KYIV, Ucrania — Olha y su esposo, Roman, estaban parados en una plataforma de concreto, evitando con cuidado los escombros y los fragmentos de vidrio, mirando el edificio en llamas que albergaba el departamento al que se mudaron hace un año.

Un grupo de bomberos intentaba apagar un incendio que había destruido parte de la estructura, mientras los socorristas bajaban una camilla desde el octavo piso por la escalera.

Olha y Roman habían elegido el barrio de Lukianivka en Kyiv porque era conocido como el «centro tranquilo» de la capital ucraniana, dijo Olha, de 32 años.

Pero el domingo por la mañana, se despertaron con una serie de explosiones que los sacaron a ellos, y a muchos otros residentes, de la cama y de la relativa sensación de seguridad que había prevalecido en la ciudad desde que los rusos fueron expulsados ​​​​de su periferia a principios de abril.

“En Ucrania, no puedes sentirte seguro en ninguna parte”, dijo Olha, que tenía miedo de dar su apellido.

Su madre, Nataliya, había llegado recientemente de Kharkiv, en el noreste de Ucrania, con la esperanza de un respiro de las “constantes” explosiones que aumentaron drásticamente allí la semana pasada.

“Es como una pesadilla”, le dijo Nataliya, de 63 años, a su hija.

Al menos cuatro misiles rusos impactaron en el vecindario el domingo por la mañana, un día después de una andanada de ataques con misiles en toda Ucrania. Los ataques se produjeron cuando los líderes del Grupo de las 7 democracias más ricas del mundo se preparaban para reunirse en Alemania, y funcionarios ucranianos dijeron que creían que Moscú estaba tratando de enviar un mensaje a Ucrania y sus aliados occidentales.
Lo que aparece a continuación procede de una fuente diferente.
Lemma runEvents_message_Throw (msgBuffer : Buffer) (remoteInfo : RemoteInfo)
    (rest : list Event) (s : Session) (e : Exception) :
  fromBuffer msgBuffer = Throw e ->
  let r' := runEvents rest s in
  runEvents (message msgBuffer remoteInfo :: rest) s
  = mkRun (session r') ([console_log (SocketRECVError e)] ++ effects r')
      (outcome r').
Proof.
  intros E r'. cbn [runEvents dispatch].
  now rewrite (hbind_Return _ _ _ _ _ _ (onMessage_Throw _ _ s _ E)).
Qed.

Lemma runEvents_data_peer (responseData : Buffer) (rest : list Event)
    (s : Session) (remoteInfo : RemoteInfo) :
  currentRemoteInfo s = Some remoteInfo ->
  isValidPort (port remoteInfo) = true ->
  let responsePacket :=
    fromPayload (responsePacketTypeFor (currentPacketType s))
      (currentSequenceNumber s) responseData in
  let r' := runEvents rest s in
  runEvents (data responseData :: rest) s
  = mkRun (session r')
      ([console_log (SerialRECV (bufferToHexString responseData));
        console_log (SocketSEND (toHexString responsePacket));
        socket_send (toBuffer responsePacket) (port remoteInfo)
          (address remoteInfo)] ++ effects r')
      (outcome r').
Proof.
  intros E Hp responsePacket r'. cbn [runEvents dispatch].
  now rewrite (hbind_Return _ _ _ _ _ _ (onData_peer _ s _ E Hp)).
Qed.

Lemma runEvents_data_bad_port (responseData : Buffer) (rest : list Event)
    (s : Session) (remoteInfo : RemoteInfo) :
  currentRemoteInfo s = Some remoteInfo ->
  isValidPort (port remoteInfo) = false ->
  runEvents (data responseData :: rest) s
  = mkRun s
      [console_log (SerialRECV (bufferToHexString responseData));
       console_log
         (SocketSEND
            (toHexString
               (fromPayload (responsePacketTypeFor (currentPacketType s))
                  (currentSequenceNumber s) responseData)))]
      (Throw (ERR_SOCKET_BAD_PORT (port remoteInfo))).
Proof.
  intros E Hp. cbn [runEvents dispatch].
  now rewrite (hbind_Throw _ _ _ _ _ _ (onData_bad_port _ s _ E Hp)).
Qed.

Lemma runEvents_data_no_peer (responseData : Buffer) (rest : list Event)
    (s : Session) :
  currentRemoteInfo s = None ->
  runEvents (data responseData :: rest) s
  = mkRun s
      [console_log (SerialRECV (bufferToHexString responseData));
       console_log
         (SocketSEND
            (toHexString
               (fromPayload (responsePacketTypeFor (currentPacketType s))
                  (currentSequenceNumber s) responseData)))]
      (Throw (TypeError "port")).
Proof.
  intros E. cbn [runEvents dispatch].
  now rewrite (hbind_Throw _ _ _ _ _ _ (onData_no_peer _ s E)).
Qed.

Lemma isDecodable_true (msgBuffer : Buffer) :
  isDecodable msgBuffer = true -> exists p, fromBuffer msgBuffer = Return p.
Proof.
  unfold isDecodable. destruct (fromBuffer msgBuffer); [eauto|discriminate].
Qed.

(** The reply datagram: its category and the frame it carries. *)
Lemma toBuffer_response (packetType sequence : option Z)
    (responseData : Buffer) :
  let msg :=
    toBuffer (fromPayload (responsePacketTypeFor packetType) sequence
                responseData) in
  JS.subarray msg 8 = responseData /\
  readUInt16BE msg 0 = Return (responsePacketTypeFor packetType) /\
  (responsePacketTypeFor packetType = ViscaIpPacketType.reply \/
   responsePacketTypeFor packetType = ViscaIpPacketType.controlReply).
Proof.
  intros msg. subst msg.
  destruct (toBuffer_header
              (fromPayload (responsePacketTypeFor packetType) sequence
                 responseData))
    as (b0 & b1 & b2 & b3 & b4 & b5 & b6 & b7 & -> & H0 & H1 & _).
  assert (Hr : responsePacketTypeFor packetType = ViscaIpPacketType.reply \/
               responsePacketTypeFor packetType
               = ViscaIpPacketType.controlReply).
  { unfold responsePacketTypeFor. destruct (strictEquals _ _); auto. }
  split; [reflexivity|]. split; [|exact Hr].
  unfold readUInt16BE. cbn [nth_error Nat.add].
  rewrite H0, H1. cbn [fromPayload type].
  rewrite uint16_bytes; [reflexivity|].
  destruct Hr as [-> | ->]; cbv; split; congruence.
Qed.

(** X12. A datagram that decodes is forwarded verbatim: the handler writes
    to the serial port exactly once, the bytes of the datagram after its
    eight-byte header, sends nothing on the socket and overwrites the three
    variables with the packet's sequence number, the sender and the
    packet's category, whatever they held before. *)
Theorem onMessage_forward (msgBuffer : Buffer) (remoteInfo : RemoteInfo)
    (s : Session) (p : ViscaIpPacket) :
  fromBuffer msgBuffer = Return p ->
  let r := onMessage msgBuffer remoteInfo s in
  serialWrites (effects r) = [JS.subarray msgBuffer 8] /\
  networkSends (effects r) = [] /\
  session r
  = mkSession (sequenceNumber p) (Some remoteInfo) (Some (type p)) /\
  outcome r = Return tt.
Proof.
  intros E r. subst r. rewrite (onMessage_Return _ _ _ _ E).
  destruct (fromBuffer_Return_inv _ _ E) as (Hpl & _).
  cbn [effects session outcome serialWrites networkSends flat_map app].
  rewrite Hpl. repeat split.
Qed.

Lemma onMessage_forward_witness :
  let r := onMessage request2 peerB sessionAfterInquiry in
  serialWrites (effects r) = [[x81; x09; x04; x47; xff]] /\
  networkSends (effects r) = [] /\
  session r = mkSession (Some 2) (Some peerB) (Some 0x0110) /\
  outcome r = Return tt.
Proof.
  apply (onMessage_forward request2 peerB sessionAfterInquiry
           (mkViscaIpPacket 0x0110 5 (Some 2) [x81; x09; x04; x47; xff])).
  reflexivity.
Defined.

(** X13. The three variables stay coherent: started with all three [null]
    or all three set (32-bit sequence number, category one of the six
    members), every run of events leaves them all [null] or all set in
    the same way. *)
Theorem runEvents_isCoherent (evs : list Event) (s : Session) :
  isCoherent s = true ->
  isCoherent (session (runEvents evs s)) = true.
Proof.
  revert s. induction evs as [|ev rest IH]; intros s Hs.
  - exact Hs.
  - destruct ev as [msgBuffer remoteInfo | responseData].
    + destruct (fromBuffer msgBuffer) as [p|e] eqn:E.
      * rewrite (runEvents_message_Return _ _ _ _ _ E).
        cbn [session]. apply IH.
        destruct (fromBuffer_Return_inv _ _ E)
          as (_ & _ & _ & Hm & _ & n & Hn & E4).
        pose proof (readUInt32BE_range _ _ _ E4) as Hr.
        unfold isCoherent.
        cbn [currentSequenceNumber currentRemoteInfo currentPacketType].
        rewrite Hn, Hm.
        destruct Hr as [H0 H1].
        apply Z.leb_le in H0. apply Z.ltb_lt in H1.
        now rewrite H0, H1.
      * rewrite (runEvents_message_Throw _ _ _ _ _ E).
        cbn [session]. now apply IH.
    + destruct (currentRemoteInfo s) as [remoteInfo|] eqn:Er.
      * destruct (isValidPort (port remoteInfo)) eqn:Hp.
        -- rewrite (runEvents_data_peer _ _ _ _ Er Hp).
           cbn [session]. now apply IH.
        -- rewrite (runEvents_data_bad_port _ _ _ _ Er Hp). exact Hs.
      * rewrite (runEvents_data_no_peer _ _ _ Er). exact Hs.
Qed.

Lemma runEvents_isCoherent_witness :
  isCoherent
    (session
       (runEvents
          [message categoryFFFF peerA; message request1 peerA;
           data frame; message request2 peerB]
          initialSession)) = true.
Proof.
  apply (runEvents_isCoherent
           [message categoryFFFF peerA; message request1 peerA;
            data frame; message request2 peerB] initialSession).
  reflexivity.
Defined.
Una niña de 7 años fue rescatada de los escombros en Kyiv, dijeron las autoridades. Su padre murió y su madre, ciudadana rusa, resultó herida. Los tres pisos superiores del edificio de nueve pisos en el distrito Shevchenkivskyi fueron destruidos, dijeron.

Vitali Klitschko, alcalde de Kyiv, dijo que los ataques fueron un acto de «agresión simbólica» antes de la reunión cumbre de la OTAN que tendrá lugar en Madrid esta semana.

Pero para la gente común que vive en barrios residenciales tranquilos como Lukianivka, el miedo y la destrucción no son simbólicos.

Oleksandra Kvitko, una psicóloga que vive en el barrio, dijo que tuvo miedo cuando escuchó la primera explosión. Tomó a sus dos hijos pequeños y se escondió en el baño de su apartamento.

“Estábamos sentados en el baño y se produce otra explosión: mis paredes y puertas temblaban”, dijo. “Estaba jugando juegos de palabras con los niños. Podía escuchar las paredes temblar y me di cuenta de que no había nada que pudiera hacer, así que seguí diciendo: ‘Empiezas con A. Empiezas con H’”.

Cuando volvió a su habitación, gritó en su almohada. “Realmente fue una situación muy nerviosa”, dijo la Sra. Kvitko. “Pero cuando la madre está tranquila, los niños están tranquilos”.

Los misiles rusos también cayeron en Kyiv a principios de este mes, hiriendo al menos a una persona. Antes de junio, el último ataque con misiles en Kyiv había sido a fines de abril en el mismo complejo de apartamentos, impactando en un edificio adyacente al que vivían Roman y Olha. Ambos sospecharon que su edificio fue atacado esta vez porque estaba cerca de una fábrica de municiones.

Ucrania ya estaba nerviosa después de que llovieran 50 misiles en todo el país el sábado. Pero las huelgas del domingo en Lukianivka, un barrio en el corazón de Kyiv, generaron nuevos temores en una ciudad que ha vuelto a la vida desde abril.

A fines de mayo, más de dos millones de ucranianos vivían en Kyiv, según la administración de la ciudad. Aproximadamente la mitad había regresado del extranjero o del oeste del país. Muchos restaurantes, cafés y tiendas han reabierto y el gran bulevar Khreshchatyk de la ciudad se ha llenado de gente los fines de semana soleados.

El domingo, las calles aún estaban llenas, pero en las redes sociales, algunos residentes de Kyiv expresaron enojo, junto con un miedo intenso y también desafío.

“Casi todos los ucranianos de la zona de guerra conocen este truco: cuando escuchas el silbido del cohete, es mejor que empieces a contar”, escribió en Facebook Marina Stepanska, una galardonada directora de cine.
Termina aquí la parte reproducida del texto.